**What to work on:** Would you return, word for word, the lines of the data below from the line with "exists resp, serve_request" through the line with "Definition completion_path (e", and no others?

[Saved data entries]

########

(* ===== verification/GatewayProps.v ===== *)
(** The properties of the whole gateway: the handlers ([Gateway]) behind the
    server's routes, credential check and limits ([Server]), over the running
    service ([Service]). *)

From Stdlib Require Import QArith ZArith Strings.Byte.
From S2P Require Import Prelude Float64 RustDecimal RoutingProfile Registry Json Preference Measurements.
From S2P Require Import Share Select Config Routing RoutingSpec Pricing UsageCost Sse SseProps Database Ledger Generation Catalog.
From S2P Require Import SidecarConfig SidecarProps StreamProps Proxy ProxyProps Service ServiceProps ServiceForward ServiceIsolation.
From S2P Require Import CatalogProps Fixtures GatewayAuth Axum Server ServerProps Gateway.

#[local] Open Scope Z_scope.

Section Props.
Context {D : RustDecimal} {R : RandCrate} {J : SerdeJson} {U : UrlCrate} {T : Jiff} {N : Notify}.
Context {E : Extract} {EL : ExtractLaws E} (su : Surroundings).
#[local] Instance host : Host Site := site_host su.
Context {To : Tower Site} {TL : TowerLaws (H := host) (T := To)} {C : ConstantTimeEq}.
Context {A : Axum (Layer Site) Endpoint} (routes : Routes -> list (Route (Layer Site) Endpoint))
        (outer : Routes -> list (Layer Site)) {AL : AxumLaws A routes outer}.
Context (f : Features) (auth : GatewayAuth).
Context (proxy : ProxyState) (ledger : Ledger) (catalog : Catalog) (render_metrics : Svc Site).

Notation app := (handlers su proxy ledger catalog render_metrics).

(** ** Requests for protected routes *)

(** The request is one of a protected route's. *)
Definition requests (x : Route (Layer Site) Endpoint) (q : Request) : Prop :=
  x ∈ protected_table f auth /\ path_matches (rt_pattern x) (q_path q) = true /\
  answers (rt_method x) (q_method q) = true.

(** Its handler ends before its class's timeout. *)
Definition in_time (e : Endpoint) (s : Site) : Prop := su_took su e (st_turn s) < time_limit (class_of e).

Lemma requests_protected x q : requests x q -> is_public (rt_handler x) = false.
Proof. intros (Hx & _). by apply (protected_private f auth). Qed.

(** A service that only answers: the clock and the turn are its wrapper's. *)
Definition steady (svc : Svc Site) : Prop :=
  forall q s, st_now (svc q s).2 = st_now s /\ st_turn (svc q s).2 = st_turn s.

Lemma handled_steady x s : st_now (handled x s).2 = st_now s /\ st_turn (handled x s).2 = st_turn s.
Proof. by destruct x as [[r w]|msg]. Qed.

Lemma extension_steady next : (forall p, steady (next p)) -> steady (with_extension next).
Proof. intros H q s. unfold with_extension. destruct (q_profile q); [apply H|done]. Qed.

Lemma path_steady pattern next : (forall ps, steady (next ps)) -> steady (with_path pattern next).
Proof. intros H q s. unfold with_path. destruct (mapM _ _); [apply H|done]. Qed.

Lemma completions_steady endpoint : steady (serve_completions su proxy endpoint).
Proof. apply extension_steady. intros p q s. destruct (bytes q); [apply handled_steady|done]. Qed.
Lemma generation_steady : steady (serve_generation su ledger).
Proof. apply extension_steady. intros p q s. apply handled_steady. Qed.
Lemma models_steady : steady (serve_models catalog).
Proof. apply extension_steady. intros p q s. apply handled_steady. Qed.
Lemma model_endpoints_steady : steady (serve_model_endpoints catalog).
Proof.
  apply extension_steady. intros p. apply path_steady. intros [|m [|m2 ms]] q s; try done. apply handled_steady.
Qed.
Lemma author_endpoints_steady : steady (serve_model_endpoints_by_author catalog).
Proof.
  apply extension_steady. intros p. apply path_steady. intros [|m [|m2 [|m3 ms]]] q s; try done. apply handled_steady.
Qed.

Lemma timed_now e svc q s : steady svc -> st_now (timed su e svc q s).2 = st_now s + su_took su e (st_turn s).
Proof. intros H. destruct (H q s) as [Hn _]. unfold timed. destruct (svc q s) as [x s']. cbn in *. by rewrite Hn. Qed.

(** What a protected route's handler spends. *)
Lemma handler_now e q s :
  is_public e = false ->
  st_now (run_endpoint app e q s).2 =
  st_now s + match e with GetAuthKey | GetCredits => 0 | _ => su_took su e (st_turn s) end.
Proof.
  intros He. destruct e; try done; cbn [run_endpoint snd]; try lia; apply timed_now.
  - apply completions_steady.
  - apply completions_steady.
  - apply generation_steady.
  - apply models_steady.
  - apply author_endpoints_steady.
  - apply model_endpoints_steady.
Qed.

Lemma time_limit_pos c : 0 < time_limit c.
Proof. by destruct c. Qed.

(** A credentialed request within its limits, through the whole stack. *)
Lemma serve_admitted r x q s p :
  app_router f auth = Done r -> requests x q -> presented_profile auth (q_headers q) = Some p ->
  declares_too_much f (class_of (rt_handler x)) q = false ->
  serve_request app r q s =
    run_layer (TimeoutLayer 408 (time_limit (class_of (rt_handler x)))) (run_endpoint app (rt_handler x))
      (admitted f (class_of (rt_handler x)) p q) s.
Proof.
  intros Hr (Hx & Hm & Ha) Hp Hd.
  rewrite (protected_stack routes outer f auth r _ x q s Hr Hx Hm Ha), (authorized_runs auth _ q s p Hp).
  pose proof (limits_apply f (class_of (rt_handler x)) p (run_endpoint app (rt_handler x)) q s) as Hl.
  by rewrite Hd in Hl.
Qed.

Lemma serve_protected r x q s p :
  app_router f auth = Done r -> requests x q -> presented_profile auth (q_headers q) = Some p ->
  declares_too_much f (class_of (rt_handler x)) q = false -> in_time (rt_handler x) s ->
  serve_request app r q s = run_endpoint app (rt_handler x) (admitted f (class_of (rt_handler x)) p q) s.
Proof.
  intros Hr Hx Hp Hd Ht. rewrite (serve_admitted r x q s p Hr Hx Hp Hd). apply law_timeout.
  change (@now U N Site host) with (st_now (D := D) (R := R) (T := T) (N := N)).
  rewrite handler_now by by eapply requests_protected. unfold in_time in Ht.
  pose proof (time_limit_pos (class_of (rt_handler x))). destruct (rt_handler x); lia.
Qed.

(** Any other request for a protected route is refused where it stands. *)
Lemma serve_refused r x q s :
  app_router f auth = Done r -> requests x q ->
  presented_profile auth (q_headers q) = None \/ declares_too_much f (class_of (rt_handler x)) q = true ->
  exists resp, serve_request app r q s = (Returns resp, s) /\
    p_status resp = if presented_profile auth (q_headers q) then 413 else 401.
Proof.
  intros Hr (Hx & Hm & Ha) Hd.
  rewrite (protected_stack routes outer f auth r _ x q s Hr Hx Hm Ha).
  destruct (presented_profile auth (q_headers q)) as [p|] eqn:Hp.
  - destruct Hd as [|Hd]; [done|]. rewrite (authorized_runs auth _ q s p Hp).
    pose proof (limits_apply f (class_of (rt_handler x)) p (run_endpoint app (rt_handler x)) q s) as Hl.
    by rewrite Hd in Hl.
  - eexists. split; [by apply guarded_refuses|done].
Qed.

(** ** Completions *)

Definition completion_endpoint (e : CompletionEndpoint) : Endpoint :=
  match e with Chat => ChatCompletions | Legacy => LegacyCompletions end.
Definition completion_path (e : CompletionEndpoint) : string :=
  match e with Chat => "/api/v1/chat/completions" | Legacy => "/api/v1/completions" end.

(** The largest completion request that is read. *)
Definition completion_limit : Z := if payload_limit f then INFERENCE_PAYLOAD_SIZE_BYTES else DEFAULT_BODY_LIMIT.

(** A request as it comes off the connection: no layer has limited it yet, and
    a declared length is its body's. *)
Record fresh (q : Request) : Prop := {
  fr_limit : q_body_limit q = None;
  fr_default : q_default_limit q = true;
  fr_length : forall n, content_length q = Some n -> n = body_length q
}.

Lemma completion_requests e q :
  q_method q = POST -> q_path q = completion_path e ->
  requests (entry POST (completion_path e) (completion_endpoint e) (limits f Inference ++ guard auth)) q.
Proof using Type.
  intros Hm Hp. unfold requests. rewrite Hp, Hm. split_and!; [|by destruct e|done].
  unfold protected_table. destruct e; cbn [completion_path completion_endpoint]; repeat (apply list_elem_of_here || apply list_elem_of_further).
Qed.

Lemma too_much_unreadable q :
  fresh q -> declares_too_much f Inference q = true -> completion_limit < body_length q.
Proof.
  intros [_ _ Hl]. unfold declares_too_much, completion_limit. destruct (payload_limit f); [|done].
  cbn [andb]. destruct (content_length q) as [n|]; [|done]. cbn. rewrite (Hl n eq_refl). intros H. unfold size_limit in H. lia.
Qed.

########

**Output of the task:**
  exists resp, serve_request app r q s = (Returns resp, s) /\
    p_status resp = if presented_profile auth (q_headers q) then 413 else 401.
Proof.
  intros Hr (Hx & Hm & Ha) Hd.
  rewrite (protected_stack routes outer f auth r _ x q s Hr Hx Hm Ha).
  destruct (presented_profile auth (q_headers q)) as [p|] eqn:Hp.
  - destruct Hd as [|Hd]; [done|]. rewrite (authorized_runs auth _ q s p Hp).
    pose proof (limits_apply f (class_of (rt_handler x)) p (run_endpoint app (rt_handler x)) q s) as Hl.
    by rewrite Hd in Hl.
  - eexists. split; [by apply guarded_refuses|done].
Qed.

(** ** Completions *)

Definition completion_endpoint (e : CompletionEndpoint) : Endpoint :=
  match e with Chat => ChatCompletions | Legacy => LegacyCompletions end.
Definition completion_path (e : CompletionEndpoint) : string :=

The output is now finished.